Resource #2: Calm Space
Another EMDR resourcing exercise is developing a calm or peaceful space.
Similar to a container, I have the client imagine a peaceful place they can go to when they feel stressed or overwhelmed.
It might be a quiet room, a protected natural space, a cabin, garden, beach, mountain, or any other imaginary space that feels calm.
In my work, I usually prefer this space to be imagined and not tied to specific people.
How Calm Space May Be Developed
In therapy, I might help someone slowly build the space. First we decide on a location that resonates with them. If they are having difficulty, we can look up images of peaceful places and pick one that feels good.
Then we develop what it would feel like to be there.
“What do you see there?”
“What do you hear?”
“What does the air feel like?”
“What lets your body know this place is calm?”
If the calm space feels positive, we may have them imagine being there briefly and notice whether it becomes more accessible.
If it feels fake, pressured, unsafe, or emotionally complicated, we do not push harder. There is often a need for adjustment on my end as we troubleshoot the problem.
The goal is to notice whether the body can move one notch toward being more steady, grounded, or settled.
Using Slow Bilateral Tapping Carefully
In EMDR therapy, a therapist may sometimes use slow bilateral stimulation to strengthen a resource.
That might include slow alternating taps for a brief period, while the person notices the container, calm space, or another supportive resource.
But the tapping is not the point by itself. Instead I watch for any shifts.
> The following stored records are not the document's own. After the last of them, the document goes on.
(** ** Finding the container of a set of leaves *)

Lemma setsEqual_spec l r : setsEqual l r = true <-> forall x, x ∈ l <-> x ∈ r.
Proof.
  unfold setsEqual. rewrite andb_true_iff, Nat.eqb_eq, forallb_forall. split.
  - intros [Hlen Hall] x.
    assert (Hsub : remove_dups l ⊆ remove_dups r).
    { intros y Hy%list_elem_of_In%Hall. by apply bool_decide_eq_true_1 in Hy. }
    apply NoDup_submseteq in Hsub; [|apply NoDup_remove_dups].
    apply submseteq_length_Permutation in Hsub; [|lia].
    rewrite <- (elem_of_remove_dups l), <- (elem_of_remove_dups r). by rewrite Hsub.
  - intros H. assert (Hp : remove_dups l ≡ₚ remove_dups r).
    { apply NoDup_Permutation; [apply NoDup_remove_dups..|]. intros x. by rewrite !elem_of_remove_dups. }
    split; [by rewrite Hp|]. intros x Hx%list_elem_of_In. apply bool_decide_eq_true_2. by rewrite <- Hp.
Qed.

Lemma sub_at_panes p t sub : sub_at p t = Some sub -> panes_in sub ⊆ panes_in t.
Proof.
  induction p as [|b p IH] in t |- *; [by intros [= ->]|]. destruct t as [|d a c g1 g2]; [done|].
  cbn. destruct b; intros H%IH; set_solver.
Qed.

Lemma path_to_none id t : id ∉ (panes_in t).*1 -> path_to id t = None.
Proof.
  intros H. destruct (path_to id t) as [p|] eqn:E; [|done]. destruct H.
  apply path_to_spec in E as (l & _ & Hin). apply list_elem_of_fmap. by exists (id, l).
Qed.

Lemma path_to_prefix p t sub id l : NoDup (panes_in t).*1 -> sub_at p t = Some sub -> (id, l) ∈ panes_in sub ->
  exists q, path_to id t = Some (p ++ q) /\ path_to id sub = Some q.
Proof.
  intros Hnd Hs Hin. destruct (path_to_is_Some id l sub Hin) as [q Hq]. exists q. split; [|done].
  revert t Hnd Hs. induction p as [|b p IH]; intros t Hnd Hs; [cbn in Hs; by simplify_eq|].
  destruct t as [|d a c g1 g2]; [done|]. cbn in Hnd. rewrite fmap_app in Hnd.
  apply NoDup_app in Hnd as (Ha & Hd & Hc).
  destruct b; cbn in Hs |- *.
  - rewrite path_to_none; [by rewrite (IH c Hc Hs)|]. intros Hida. apply (Hd id Hida).
    apply sub_at_panes in Hs. apply list_elem_of_fmap. exists (id, l). split; [done | by apply Hs].
  - by rewrite (IH a Ha Hs).
Qed.

Lemma panes_nonempty t : panes_in t <> [].
Proof. induction t as [|d a IHa b IHb]; cbn; [done|]. by destruct (panes_in a). Qed.

(** An element strictly inside another lacks one of its leaves. *)
Lemma strictly_inside q t sub : q <> [] -> NoDup (panes_in t).*2 -> sub_at q t = Some sub ->
  exists l, l ∈ (panes_in t).*2 /\ l ∉ (panes_in sub).*2.
Proof.
  destruct q as [|b q]; [done|]. intros _ Hnd Hs. destruct t as [|d a c g1 g2]; [done|]. cbn in Hnd, Hs.
  rewrite fmap_app in Hnd. apply NoDup_app in Hnd as (Ha & Hd & Hc).
  assert (Hfirst : forall u, exists l, l ∈ (panes_in u).*2).
  { intros u. pose proof (panes_nonempty u). destruct (panes_in u) as [|[i l] ps]; [done|]. exists l. cbn. set_solver. }
  destruct b; [destruct (Hfirst a) as [l Hl] | destruct (Hfirst c) as [l Hl]]; exists l; cbn; rewrite fmap_app;
    (split; [set_solver|]); intros Hin; apply sub_at_panes in Hs;
    apply list_elem_of_fmap in Hin as ([i k] & -> & Hin); apply Hs in Hin.
  - apply (Hd _ Hl), list_elem_of_fmap. by exists (i, k).
  - refine (Hd k _ Hl). apply list_elem_of_fmap. by exists (i, k).
Qed.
Does the resource become stronger?
Does the body settle?
Or does the tapping create pressure, discomfort, agitation, or traumatic material?
If tapping becomes an obstacle. I would slow down, stop, change the resource, or explore what came up.
Practicing Resources Outside of Session
Resourcing usually works better when it is practiced before someone is highly overwhelmed.
It often makes more sense to build familiarity with the container or calm space when the stakes are lower. A client might first practice with a small but manageable stressor, or when they are already feeling stable.
As the resource becomes more familiar, the nervous system may start to trust the experience of setting something down and coming back to it later.
For some clients, brief practice around natural transitions can help: on waking up and going to bed, or when coming or going somewhere.
It may take a few weeks, but daily practice can often help the nervous system shift into a calmer state more easily and feel more stable over time.
How Resourcing Supports Trauma Processing
Resourcing matters because trauma work often requires approaching painful material without becoming completely flooded by it.
A person does not need to feel perfectly calm before trauma processing. But it helps to have some experience of settling themselves after difficult material comes up.
Good EMDR therapy is not about rushing into the memory. It is about building enough support that painful material can be approached with more choice.
Even outside of trauma work, resourcing can be an excellent tool to begin building safety and helping the nervous system shift over time.
About the Author
I’m Joseph Brooks, a counselor who helps people feeling stuck in patterns of anxiety, trauma responses, or emotional overwhelm. I practice EMDR therapy in Gainesville and throughout Florida.
Note: This article is not a replacement for therapy or a guide to process trauma on your own. If resourcing makes you feel more overwhelmed, disconnected, or distressed, it may be better to work with a trained therapist rather than trying to push through it alone.